Instructions for the task:
Report how many lines of these entries hold the string "done"; reply with the number alone.

Dataset entries:
* * *

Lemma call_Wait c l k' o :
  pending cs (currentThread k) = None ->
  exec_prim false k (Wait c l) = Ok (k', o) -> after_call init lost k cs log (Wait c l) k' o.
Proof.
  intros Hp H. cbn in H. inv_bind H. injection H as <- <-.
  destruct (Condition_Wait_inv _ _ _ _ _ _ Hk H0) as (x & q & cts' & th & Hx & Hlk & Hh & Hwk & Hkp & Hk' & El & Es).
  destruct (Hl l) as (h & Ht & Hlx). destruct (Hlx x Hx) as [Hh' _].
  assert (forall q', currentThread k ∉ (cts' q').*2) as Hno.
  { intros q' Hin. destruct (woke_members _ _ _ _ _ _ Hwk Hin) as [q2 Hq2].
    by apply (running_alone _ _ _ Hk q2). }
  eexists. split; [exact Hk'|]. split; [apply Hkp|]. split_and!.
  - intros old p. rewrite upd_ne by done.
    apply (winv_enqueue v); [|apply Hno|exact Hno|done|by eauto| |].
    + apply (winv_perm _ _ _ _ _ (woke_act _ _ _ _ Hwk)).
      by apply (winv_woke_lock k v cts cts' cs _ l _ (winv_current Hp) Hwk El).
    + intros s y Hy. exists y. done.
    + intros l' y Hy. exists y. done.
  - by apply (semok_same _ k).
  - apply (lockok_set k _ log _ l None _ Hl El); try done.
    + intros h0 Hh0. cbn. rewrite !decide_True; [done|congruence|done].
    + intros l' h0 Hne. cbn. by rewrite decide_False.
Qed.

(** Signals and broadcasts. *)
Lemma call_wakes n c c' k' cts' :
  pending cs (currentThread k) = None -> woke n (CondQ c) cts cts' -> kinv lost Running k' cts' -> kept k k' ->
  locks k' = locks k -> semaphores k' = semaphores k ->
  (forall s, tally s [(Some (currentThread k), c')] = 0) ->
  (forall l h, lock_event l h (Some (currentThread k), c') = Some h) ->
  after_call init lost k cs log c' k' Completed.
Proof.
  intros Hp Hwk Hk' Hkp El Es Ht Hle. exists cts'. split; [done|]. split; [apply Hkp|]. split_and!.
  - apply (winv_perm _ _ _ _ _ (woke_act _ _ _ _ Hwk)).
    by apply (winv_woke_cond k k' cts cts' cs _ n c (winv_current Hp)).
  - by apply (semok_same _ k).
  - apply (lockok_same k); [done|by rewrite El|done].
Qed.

* * *

Result:
8